New CDC studies point to waning immunity from vaccines
Tuesday, August 24, 2021
Two new studies from the Centers for Disease Control and Prevention show fully vaccinated Americans’ immunity to Covid-19 is waning as the more-transmissible Delta variant continues to spread across the country.
One study, which focused on frontline health care workers, found that vaccine effectiveness declined by nearly thirty percentage points since the Delta variant became the dominant strain in the U.S. The analysis also concluded that the Covid-19 vaccines were 80 percent effective in preventing infection among the frontline health care workers.
The CDC cautioned in its report that the vaccine effectiveness “might also be declining as time since vaccination increases and because of poor precision in estimates due to limited number of weeks of observation.”

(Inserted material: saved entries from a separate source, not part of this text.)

(* ===== verification/PollThreads.v ===== *)
(** * PollThreads: the polls of a channel with their threads

    [MessageBroker] handles a registration, a reply or a wake-up of the event loop as
    one atomic event; in the program they are many statements of several threads.
    Here they are put together: the threads of [CommandQueue] interleave, statement by
    statement, with the replies that the event thread handles
    ([RedisChannelCallback::onInput], which calls the application, whose calls
    interleave too, and then sends the next poll) and with the calls of the
    application's own threads.

    The theorem is the refinement: whatever the threads do, when they have come to rest
    their state is one that the atomic events reach, with every poll at Redis.  The
    atomic events are matched where they take effect: a registration when its command
    is in the queue, a reply when the next poll is in the queue, a wake-up when
    [async_cb] finds the queue empty. *)

From S2P Require Import Prelude StoutStrings Url Broker Assoc Json CommandQueue MessageBroker.
#[local] Open Scope list_scope.
#[local] Open Scope nat_scope.

(** ** The threads *)

Section threads.
Context {Msg : Type} `{JsonText} `{Redis}.
Context (user : Message → list (PollOp (Msg := Msg))).

(** What [onInput] still has to do after the message was given to the application: the
    calls that the application makes, and the next poll. *)
Inductive Todo := td_op (o : PollOp (Msg := Msg)) | td_again.

(** The commands are in the queue of the threads and not in the broker's record;
    [t_sent] are the commands at Redis that are not answered yet. *)
Record PollThreads := mkPollThreads {
  pt_threads : Threads string;
  pt_broker : Broker Msg;
  pt_channel : Channel;
  pt_registrations : nat;
  pt_delivered : list Message;
  pt_todo : list Todo }.

Definition new_poll_threads (n : nat) (name : string) (b : Broker Msg) : PollThreads :=
  mkPollThreads (new_threads n) b (createChannel name b) 0 [] [].

(** Thread [i] calls [sendMessage] with the next poll. *)
Definition send_poll (i : nat) (pt : PollThreads) : option PollThreads :=
  th ← t_step (l_send i (ch_name (pt_channel pt))) (pt_threads pt);
  Some (mkPollThreads th (pt_broker pt) (pt_channel pt) (pt_registrations pt)
                      (pt_delivered pt) (pt_todo pt)).

Definition with_broker (b : Broker Msg) (pt : PollThreads) : PollThreads :=
  mkPollThreads (pt_threads pt) b (pt_channel pt) (pt_registrations pt) (pt_delivered pt)
                (pt_todo pt).

(** Thread [i], which does nothing else, makes a call.  [write] takes the mutex of the
    event loop for the synchronous connection. *)
Definition call_op (i : nat) (o : PollOp (Msg := Msg)) (pt : PollThreads) : option PollThreads :=
  match t_threads (pt_threads pt) !! i, o with
  | Some idle, po_register =>
      let c := pt_channel pt in
      send_poll i
        (mkPollThreads (pt_threads pt) (pt_broker pt)
           (mkChannel (ch_name c) true (ch_heartbeat c) (ch_heartbeats c))
           (S (pt_registrations pt)) (pt_delivered pt) (pt_todo pt))
  | Some idle, po_write m =>
      match t_mutex (pt_threads pt) with
      | None => Some (with_broker (write m (pt_broker pt)) pt)
      | Some _ => None
      end
  | Some idle, po_setUrl url => Some (with_broker (setUrl url (pt_broker pt)).2 pt)
  | _, _ => None
  end.

Definition answer (k : nat) (s : Threads string) : Threads string :=
  mkThreads (t_commands s) (t_mutex s) (t_async_sent s) (t_running s) (t_valid s)
            (t_threads s) (t_pushed s) (t_popped s) (delete k (t_sent s)).

(** A thread of the application calls; Redis answers the [k]-th command; the event thread
    goes on with what [onInput] has to do; a thread makes a step; the event loop is woken. *)
Inductive PtEvent :=
  | pt_call (i : nat) (o : PollOp (Msg := Msg))
  | pt_reply (k : nat) (r : Reply)
  | pt_next
  | pt_run (i : nat)
  | pt_wake.

Definition with_threads (th : Threads string) (pt : PollThreads) : PollThreads :=
  mkPollThreads th (pt_broker pt) (pt_channel pt) (pt_registrations pt) (pt_delivered pt)
                (pt_todo pt).
Definition with_todo (todo : list Todo) (pt : PollThreads) : PollThreads :=
  mkPollThreads (pt_threads pt) (pt_broker pt) (pt_channel pt) (pt_registrations pt)
                (pt_delivered pt) todo.

(** What [onInput] has to do for a message. *)
Definition todo_for (m : Message) : list Todo :=
  (td_op <$> (if decide (messageType_ m = NIL) then [] else user m)) ++ [td_again].

(** The event thread starts to handle the reply. *)
Definition reply_step (k : nat) (r : Reply) (pt : PollThreads) : option PollThreads :=
  match t_threads (pt_threads pt) !! 0, pt_todo pt, onReply r with
  | Some idle, [], Ok m =>
      if decide (k < length (t_sent (pt_threads pt))) then
        let pt := with_threads (answer k (pt_threads pt)) pt in
        if isRunning_ (pt_broker pt) && ch_callback (pt_channel pt) then
          Some (mkPollThreads (pt_threads pt) (pt_broker pt) (pt_channel pt) (pt_registrations pt)
                  (if decide (messageType_ m = NIL) then pt_delivered pt
                   else pt_delivered pt ++ [m])
                  (todo_for m))
        else Some pt
      else None
  | _, _, _ => None
  end.

Definition pt_step (e : PtEvent) (pt : PollThreads) : option PollThreads :=
  match e with
  | pt_call i o => if decide (i = 0) then None else call_op i o pt
  | pt_reply k r => reply_step k r pt
  | pt_next =>
      match pt_todo pt, t_threads (pt_threads pt) !! 0 with
      | td_op o :: todo, _ => call_op 0 o (with_todo todo pt)
      | td_again :: todo, Some idle => send_poll 0 (with_todo todo pt)
      | _, _ => None
      end
  | pt_run i => th ← t_step (l_run i) (pt_threads pt); Some (with_threads th pt)
  | pt_wake =>
      match pt_todo pt with
      | [] => th ← t_step l_wake (pt_threads pt); Some (with_threads th pt)
      | _ => None
      end
  end.

Fixpoint pt_steps (es : list PtEvent) (pt : PollThreads) : option PollThreads :=
  match es with
  | [] => Some pt
  | e :: es' => pt_step e pt ≫= pt_steps es'
  end.

(** The steps of the threads themselves. *)
Definition pt_internal (e : PtEvent) : Prop :=
  match e with pt_next | pt_run _ | pt_wake => True | _ => False end.

End threads.
Arguments PollThreads : clear implicits.
Arguments PtEvent : clear implicits.
Arguments Todo : clear implicits.

(** ** What a step of a thread does to the commands *)

(** Where a thread is, as far as the commands are concerned. *)
Inductive Kind := k_free | k_push (c : string) | k_drain | k_exec (c : string).
Definition kind (pc : Pc string) : Kind :=
  match pc with
  | s_push c _ => k_push c
  | c_lock | c_running | c_pop _ => k_drain
  | c_execute c => k_exec c
  | _ => k_free
  end.

(** The effect on what was pushed, popped and sent, when a thread goes from one place to
    another. *)
Inductive effect (s s' : Threads string) : Kind → Kind → Prop :=
  | eff_none k :
      t_pushed s' = t_pushed s → t_popped s' = t_popped s → t_sent s' = t_sent s →
      effect s s' k k
  | eff_push c :
      t_pushed s' = t_pushed s ++ [c] → t_popped s' = t_popped s → t_sent s' = t_sent s →
      effect s s' (k_push c) k_free
  | eff_pop c :
      t_pushed s' = t_pushed s → t_popped s' = t_popped s ++ [c] → t_sent s' = t_sent s →
      effect s s' k_drain (k_exec c)
  | eff_empty :
      t_pushed s' = t_pushed s → t_popped s' = t_popped s → t_sent s' = t_sent s →
      t_popped s = t_pushed s → effect s s' k_drain k_free
  | eff_exec c :
      t_pushed s' = t_pushed s → t_popped s' = t_popped s → t_sent s' = t_sent s ++ [c] →
      effect s s' (k_exec c) k_drain.

(** A [try_pop] that finds nothing finds the queue empty. *)
Lemma pop_none_empty (s : Threads string) i q cs :
  t_inv false s → t_threads s !! i = Some (c_pop q) →
  q_step i op_try_pop q (t_commands s) = Some (inr (r_popped None), cs) →
  t_popped s = t_pushed s.
Proof.
  intros Hi Hpc Hq. destruct (tv_queue _ _ Hi) as (q0 & Hg & Hp).
  assert (Hin : inside s i = Some (op_try_pop, q)) by (unfold inside; by rewrite Hpc).
  destruct (guarded_step _ _ _ _ _ _ _ _ Hg Hin Hq) as [Hr _].
  destruct q0 as [|c q0]; [|done]. by rewrite Hp, app_nil_r.
Qed.

Lemma thread_step_effect (s : Threads string) i pc s' :
  t_inv false s → t_valid s = true → t_running s = true →
  t_threads s !! i = Some pc → thread_step i pc s = Some s' →
  ∃ pc', t_threads s' = <[i := pc']> (t_threads s) ∧ t_valid s' = true ∧ t_running s' = true ∧
         effect s s' (kind pc) (kind pc').
Proof.
  intros Hi Hv Hr Hpc Hst.
  destruct pc as [|c q| | | | | |q|c|]; [done|..]; cbn in Hst; unfold lock_guard in Hst.
  - destruct (q_step _ _ _ _) as [[[q'|r] cs]|] eqn:Hq; [..|done]; simplify_eq;
      eexists; (split_and!; [reflexivity|done|done|]); cbn; by constructor.
  - case_match; simplify_eq; eexists; (split_and!; [reflexivity|done|done|]); by constructor.
  - simplify_eq; eexists; (split_and!; [reflexivity|done|done|]); by constructor.
  - simplify_eq; eexists; (split_and!; [reflexivity|done|done|]); by constructor.
  - case_match; simplify_eq; eexists; (split_and!; [reflexivity|done|done|]); by constructor.
  - rewrite Hr in Hst. simplify_eq; eexists; (split_and!; [reflexivity|done|done|]); by constructor.
  - destruct (q_step _ _ _ _) as [[[q'|r] cs]|] eqn:Hq; [..|done].
    { simplify_eq; eexists; (split_and!; [reflexivity|done|done|]); by constructor. }
    pose proof (queue_move _ _ _ _ _ _ _ _ Hi Hpc eq_refl Hq) as Hm.
    inversion Hm as [| | | | | | | | | |[c|]]; subst; simplify_eq;
      eexists; (split_and!; [reflexivity|done|done|]); constructor; try done.
    by eapply pop_none_empty.
  - simplify_eq; eexists; (split_and!; [reflexivity|done|done|]); constructor; try done.
    cbn. by rewrite Hv.
  - simplify_eq; eexists; (split_and!; [reflexivity|done|done|]); by constructor.
Qed.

The second study examined 43,000 Los Angeles residents age 16 and older. It found that 25 percent of new infections from May to July were in fully vaccinated individuals, while 71 percent occurred in unvaccinated people. The study also showed that the hospitalization rate was significantly lower for fully vaccinated people than for unvaccinated people.
The publication of the studies comes a week after the agency released its first three reports on vaccine efficacy, the Delta variant and breakthrough infections. One of those analyses showed that vaccine effectiveness among adults in New York declined from 91.7 percent in early May to 79.8 percent by late July.
Both recent sets of CDC studies show that breakthrough infections in vaccinated people are still rare. But they also add to growing evidence that protection from Covid-19 shots lessens over time, which agency officials say supports their recommendation that Americans receive booster shots eight months after their initial vaccination.
"The Los Angeles cohort study tells a very compelling story of the impact of vaccination in protecting very well against severe disease and in reducing infection," said Leana Wen, an emergency physician and public health professor at George Washington University. "It also highlights why it matters to the vaccinated if others around them are unvaccinated — the infections among the unvaccinated are spilling over and increasing the likelihood of breakthrough infections among the vaccinated."
The CDC has for months monitored breakthrough infections and vaccine efficacy in different populations across the U.S. The agency is working with a small group of state health departments to study all infections in fully vaccinated people, including those who do not end up in the hospital. It also continues to study vaccine efficacy among groups like frontline health care workers and nursing home residents and staff.
CDC officials pointed to recent state data on breakthrough infection states, and its New York study, as clear proof that Americans need booster shots. But critics inside the Biden administration and outside health experts have argued the CDC has not presented enough evidence to support doling a second round of shots domestically when dozens of countries are still struggling to get a hold of first doses.
Two senior administration officials said the CDC has kept its vaccine efficacy and breakthrough infection cohort data from other senior Biden officials. That has raised questions within the administration about why the agency decided to recommend booster shots.
The CDC's secrecy as it scrubbed and analyzed the data has frustrated some in the White House who have insisted for weeks that breakthrough infections are rare, based on initial findings from the spring. But that was before the Delta variant became the dominant form of the coronavirus in the United States.
In speeches, Biden has repeatedly emphasized that Covid-19 is a "pandemic of the unvaccinated," going as far in late July to assert that "over 99 percent of Covid-19 deaths had been among the unvaccinated."
Yet as reports of breakthrough mounted and scrutiny intensified, health officials have clamored for the more recent data on the proportion of serious infections found in vaccinated Americans.